Popular music and its various metamorphoses are especially interesting: turbo folk and yugo-rock in Yugoslavia, chalga and folk music in Bulgaria, “manale” in Romania. In Bulgarian cities and villages, chalga music not only killed the old socialist popular amusements but also successfully replaced English and American rock and disco music in clubs and pubs. It represented a culture of enjoyment that opposed both the “post-protestant,” globalist ethos of entering capitalism and the hollow slogans of official nationalism. It took elements from traditional “orgiastic” Balkan festivities, from obscene folklore, from Turkish and Gypsy music, and from the newborn semi-criminal subculture and combined them with postmodern electronic synthesizers and rhythm-boxes. The result is less a music of protest and trauma (although some parallels to Afro-American rap music are here possible) than a tricksterlike, comic, and aggressive transformation. It turns the lowermost 44 picture of the Balkans upside down and converts the stigma into a joyful consumption of pleasures forbidden by European norms and taste. Contrary to the traditional dark image, this popular culture arrogantly celebrates the Balkans as they are: backward and Oriental, corporeal and semi-rural, rude, funny, but intimate. As an act of counter-identification, it scandalizes what Norbert Elias called the “civilizational standards” and the “borders of taste, shame, and uneasiness,” combining into a controversial structure warmth, familiarity, and “Oriental” epatage. It is a kind of willing regression into a great, scandalous, Balkan “neighborhood,” away from both Europe and the annoying official homelands.45

Surprisingly enough, nostalgia for such counter-models of identification (they are by far not only musical) is especially strong where the familiar “sarmale,” “mousaka,” and other quasi-Oriental amusements are missing, such as in the sterility of the Dutch or German cultural landscapes. The Balkan cultural diaspora is worth studying from that point of view – for its nostalgic and intimate cooking, celebrating, and chatting.

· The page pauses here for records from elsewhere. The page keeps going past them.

(** * env-manager: a shallow embedding of [env_manager.py]

    The program keeps a Python [dict] of environment variables in step with a
    [.env]-style text file.  The embedding follows the source function by
    function:

    - Python [str] values are lists of Unicode code points ([N]);
    - the insertion-ordered [dict] is an association list with the update,
      membership and deletion behaviour of [dict];
    - the methods of [EnvManager] are programs of a small state-and-exception
      monad over a [World] that holds the object's fields, the backing file,
      the terminal (replies typed and text printed) and the SIGINT state.

    What lies outside the source file is fixed as follows.  The backing file
    holds text (encoding and decoding are not modelled); opening it for
    writing and writing to it succeed, so that every statement on a save is
    on a run in which the operating system lets the save through.  Newline
    translation is the POSIX one, the platforms the source names for
    readline.  [str.lower] on text with non-ASCII characters is the
    interpreter's Unicode table and is a parameter of the development.

    A SIGINT reaches the program in one of two ways: typed at a prompt,
    where it is an event of the terminal, or under way while the program
    runs, in which case it is handled at one of the calls that leave the
    method at hand (printing, reading, opening or writing the file,
    installing the handler, renewing the completer).  Between two such calls
    the program only computes and assigns, so that these are the points at
    which runs differ in what they print and in what they leave in the
    file. *)

From Stdlib Require Import List NArith ZArith Bool String Ascii Lia.
From Stdlib Require Import Sorting.Sorted Sorting.Permutation.
Import ListNotations.
Local Open Scope list_scope.

(** ** Text *)

Definition char := N.
Definition str := list char.

(** The code points of a literal of the source. *)
Definition lit (s : string) : str := map N_of_ascii (list_ascii_of_string s).

Definition NL : char := 10%N.       (* '\n' *)
Definition CR : char := 13%N.       (* '\r' *)
Definition EQ : char := 61%N.       (* '=' *)
Definition HASH : char := 35%N.     (* '#' *)

Fixpoint str_eqb (a b : str) : bool :=
  match a, b with
  | [], [] => true
  | x :: a', y :: b' => N.eqb x y && str_eqb a' b'
  | _, _ => false
  end.

(** [str.__lt__]: lexicographic order on code points. *)
Fixpoint str_ltb (a b : str) : bool :=
  match a, b with
  | _, [] => false
  | [], _ :: _ => true
  | x :: a', y :: b' => N.ltb x y || (N.eqb x y && str_ltb a' b')
  end.

(** The characters [str.strip()] removes when called without argument: the
    code points for which [str.isspace] holds. *)
Definition isspace (c : char) : bool :=
  ((9 <=? c) && (c <=? 13) || (28 <=? c) && (c <=? 32)
   || (c =? 133) || (c =? 160) || (c =? 5760)
   || (8192 <=? c) && (c <=? 8202)
   || (c =? 8232) || (c =? 8233) || (c =? 8239) || (c =? 8287)
   || (c =? 12288))%N.

Fixpoint lstrip (s : str) : str :=
  match s with
  | [] => []
  | c :: s' => if isspace c then lstrip s' else s
  end.

Definition rstrip (s : str) : str := rev (lstrip (rev s)).

(** [s.strip()] *)
Definition strip (s : str) : str := rstrip (lstrip s).

(** [s.startswith(c)] for a one-character prefix. *)
Definition startswith (c : char) (s : str) : bool :=
  match s with
  | x :: _ => N.eqb x c
  | [] => false
  end.

(** [s.split(sep, 1)]: the whole string when [sep] does not occur, else what
    precedes and what follows its first occurrence. *)
Fixpoint split1 (sep : char) (s : str) : list str :=
  match s with
  | [] => [[]]
  | c :: s' =>
      if N.eqb c sep then [[]; s']
      else match split1 sep s' with
           | a :: rest => (c :: a) :: rest
           | [] => [[c]]
           end
  end.

(** ASCII part of [str.lower]. *)
Definition ascii_lower (c : char) : char :=
  if ((65 <=? c) && (c <=? 90))%N then (c + 32)%N else c.

Definition is_ascii (c : char) : bool := (c <? 128)%N.

(** ** Text files

    A file opened in text mode with the default [newline=None] translates
    ["\r\n"] and ["\r"] to ["\n"] on reading; iterating over it yields the
    lines with their terminator, the last one possibly without. *)

Fixpoint universal_newlines (s : str) : str :=
  match s with
  | [] => []
  | c :: s' =>
      if N.eqb c CR then
        match s' with
        | c' :: s'' => if N.eqb c' NL then NL :: universal_newlines s''
                       else NL :: universal_newlines s'
        | [] => [NL]
        end
      else c :: universal_newlines s'
  end.

(** [cur] is the line read so far, in reverse. *)
Fixpoint lines_from (cur : str) (s : str) : list str :=
  match s with
  | [] => match cur with [] => [] | _ => [rev cur] end
  | c :: s' =>
      if N.eqb c NL then rev (c :: cur) :: lines_from [] s'
      else lines_from (c :: cur) s'
  end.

(** [for line in f] on a file with content [s]. *)
Definition file_lines (s : str) : list str := lines_from [] (universal_newlines s).

(** ** The dictionary [env_vars]

    A Python [dict] iterates in insertion order; assigning to a key that is
    present keeps its position. *)

Definition dict := list (str * str).

Fixpoint dict_get (k : str) (d : dict) : option str :=
  match d with
  | [] => None
  | (k', v) :: d' => if str_eqb k k' then Some v else dict_get k d'
  end.

(** [k in d] *)
Definition dict_mem (k : str) (d : dict) : bool :=
  match dict_get k d with Some _ => true | None => false end.

(** [d[k] = v] *)
Fixpoint dict_set (k v : str) (d : dict) : dict :=
  match d with
  | [] => [(k, v)]
  | (k', v') :: d' =>
      if str_eqb k k' then (k', v) :: d' else (k', v') :: dict_set k v d'
  end.

(** [del d[k]], on a key that is present. *)
Fixpoint dict_del (k : str) (d : dict) : dict :=
  match d with
  | [] => []
  | (k', v') :: d' => if str_eqb k k' then d' else (k', v') :: dict_del k d'
  end.

Definition keys (d : dict) : list str := map fst d.

(** [sorted(d.items())]: tuples compare by key, then by value; the sort is
    stable. *)
Definition item_ltb (a b : str * str) : bool :=
  str_ltb (fst a) (fst b) || (str_eqb (fst a) (fst b) && str_ltb (snd a) (snd b)).

Fixpoint insert_sorted (x : str * str) (l : dict) : dict :=
  match l with
  | [] => [x]
  | y :: l' => if item_ltb x y then x :: l else y :: insert_sorted x l'
  end.

Definition sorted (d : dict) : dict :=
  fold_left (fun acc x => insert_sorted x acc) d [].

(** The text [save_env_vars] writes: [f"{key}={value}\n"] for each item. *)
Definition env_line (kv : str * str) : str := fst kv ++ EQ :: snd kv ++ [NL].

Definition serialize (d : dict) : str := List.concat (map env_line d).

(** ** The world the program runs in *)

(** What the terminal delivers to a pending [input()]: a line typed by the
    user, or Ctrl-C. *)
Inductive event :=
| Line (s : str)
| Interrupt.

Inductive exn :=
| EOFError
| KeyboardInterrupt
| SystemExit (code : Z)
| FileNotFoundError
| ValueError
| KeyError (k : str).

Record World := mkWorld {
  env_file : str;               (* self.env_file, the path *)
  env_vars : dict;              (* self.env_vars *)
  completer_keys : list str;    (* self.completer.keys *)
  disk : option str;            (* the text of the file at that path, if any *)
  writes : nat;                 (* how often the file was opened for writing *)
  stdin : list event;
  stdout : list str;            (* the chunks written, oldest first *)
  sigint_tripped : bool;        (* a SIGINT is under way and not yet handled *)
  sigint_handler : bool;        (* handle_interrupt is installed for SIGINT *)
  sigint_delay : nat            (* the checks that pass before it arrives *)
}.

A Story Instead of an Ending

Unable here to initiate such a study, I would like to finish with a personal story.

In 1993, I taught Bulgarian language and literature as a lecturer at the University of Göttingen in Germany. One day I was invited to a student party together with a friend of mine, a Yugoslavian PhD student who during the siege of Sarajevo realized that she was Bosnian and Muslim, and so became an anti-war activist. We decided to have a bite before the party. Confronted with the difficult choice between Italian, German, Chinese, and French restaurants, we chose – with a slight twinge of shame – to go to a Greek tavern and enjoy native culinary pleasures. As we ate our “moussaka” and “souvlavki” (not at all different from the Bulgarian- Serbian-Macedonian-Turkish “shish kebab”), we watched the weather forecast for Europe on the restaurant’s TV. International borders were delineated with white contours. For no apparent reason, Romania and Bulgaria appeared as a common state with Bucharest as its capital. At the end of our dinner, we asked the Greek waiter for Turkish coffee. He said, however, that at this restaurant they only offered Greek coffee. We ordered it, and it was the same “Ottoman” type: sweet and thick, inappropriate to the German taste for filtered coffee, known in Bulgaria, Romania, Albania, Bosnia, and Turkey as Turkish coffee. Later on, at the party, I was introduced to a nice German girl who, noticing my accent, immediately asked me “Woher sind Sie?” “Aus Bulgarien” I answered, worried about my Bosnian friend, who had meanwhile gotten involved in another verbal war with a bunch of Serbs, Slovenes, and Albanians. I observed the arguing group, their energetic gestures, loud voices, the way they patted one another’s shoulders, and I felt a strange feeling of closeness and intimacy. Now I realized what a German student had in mind when she insisted that I demonstrated “Balkan movements” (“eine balkanesische Motorik,” she said).46

The party went on. Some Germans asked a Turkish girl to do a belly dance for them, which she refused. “Sie sind also ein Rumäne?” the German girl sought to confirm fifteen minutes later. “Nein, ich bin ein Bulgare, aber es ist egal,” I replied.

She looked embarrassed.

Paper presented to the Sofia conference Istoriyata pred predizvikatelstvata na promenite, October 27-28, 2000. My point here is, however, that such "Kollektivbezeichnungen" (collective significations) are not in principle different from the "collective statement." In their automatic usage, they presuppose the collective statements in question.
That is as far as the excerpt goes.